▸ **What the task requires**
Please reproduce exactly the lines from the start of the records through the one containing "match o with Some (VUserdata", and nothing more.

[[ Supplied entries open ]]

(** A stack whose first argument is not a stream, and one whose second
    argument is not a buffer or not a function. *)
Definition not_userdata (o : option Value) : Prop :=
  match o with Some (VUserdata _) => False | _ => True end.
Definition not_buffer (o : option Value) : Prop :=
  match o with Some (VBuffer _) => False | _ => True end.
Definition not_function (o : option Value) : Prop :=
  match o with Some (VFunction _) => False | _ => True end.

(** The frame of a call [shutdown(handle, cb)]. *)
Definition shutdown_call : World :=
  set_stack [VUserdata 100; VFunction 9] example_world.

(** The frame of a call [listen(handle, cb, 16)] with a native layer that
    accepts. *)
Definition listen_ok_call : World :=
  set_stack [VUserdata 100; VFunction 9; VInteger 16] example_world.

(** The frame of a call [write(handle, buffer)]. *)
Definition write_call_without_callback : World :=
  set_stack [VUserdata 100; VBuffer 10] example_world.

(** * Verification *)

(** ** Reasoning about runs *)

Lemma bind_run {A B} (m : M A) (k : A → M B) w :
  (m ≫= k) w =
  match m w with
  | Ok a w' => k a w'
  | Raise msg w' => Raise msg w'
  | Abort f => Abort f
  end.
Proof. reflexivity. Qed.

[[ Supplied entries closed ]]

▸ **Your response**
(** A stack whose first argument is not a stream, and one whose second
    argument is not a buffer or not a function. *)
Definition not_userdata (o : option Value) : Prop :=
  match o with Some (VUserdata _) => False | _ => True end.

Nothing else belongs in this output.